───── EXTRACTED MATERIAL
(** X24. The tool generates with the model that the settings panel shows:
    for the same stored selections, the model that the tool resolves for a
    provider is the panel's current model for that provider. The model and
    the API key it goes with are never empty. *)
Theorem tool_uses_the_model_the_panel_shows
    (env : Tool.Env) (props : Settings.Props) (p : ImageGenerationProvider)
    (apiKey model : jsstring) :
  Tool.selectProvider env = inr (p, apiKey, model) ->
  Settings.openRouterImageGenerationSelectedModel props
  = Tool.stateField env Tool.openRouterImageGenerationSelectedModel ->
  Settings.geminiImageGenerationSelectedModel props
  = Tool.stateField env Tool.geminiImageGenerationSelectedModel ->
  model = Settings.getCurrentSelectedModel props p /\
  model <> [] /\
  apiKey <> [].
Proof.
  intros Hsel Ho Hg.
  assert (Hmodel : model = Settings.getCurrentSelectedModel props p /\
                   apiKey <> []).
  { unfold Tool.selectProvider in Hsel.
    destruct (JsString.eqb _ (lit "openrouter")).
    - destruct (Tool.present (Tool.stateField env Tool.openRouterImageApiKey))
        as [k|] eqn:Hk; [| discriminate].
      injection Hsel as <- <- <-.
      apply present_Some in Hk as [_ Hk]. split; [| exact Hk].
      simpl. now rewrite Ho.
    - destruct (JsString.eqb _ (lit "gemini")); [| discriminate].
      destruct (Tool.present _) as [k|] eqn:Hk; [| discriminate].
      injection Hsel as <- <- <-.
      apply present_Some in Hk as [_ Hk]. split; [| exact Hk].
      simpl. now rewrite Hg. }
  destruct Hmodel as [-> Hkey].
  split; [reflexivity |]. split; [| exact Hkey].
  apply getCurrentSelectedModel_nonempty.
Qed.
──────────
**TASK DETAILS**
Only the lines above from the line containing "Tool.selectProvider env = inr" through the line containing "env Tool.geminiImageGenerationSelectedModel ->" should be retyped, exactly and with both ends included.

**WRITTEN REPLY**
  Tool.selectProvider env = inr (p, apiKey, model) ->
  Settings.openRouterImageGenerationSelectedModel props
  = Tool.stateField env Tool.openRouterImageGenerationSelectedModel ->
  Settings.geminiImageGenerationSelectedModel props
  = Tool.stateField env Tool.geminiImageGenerationSelectedModel ->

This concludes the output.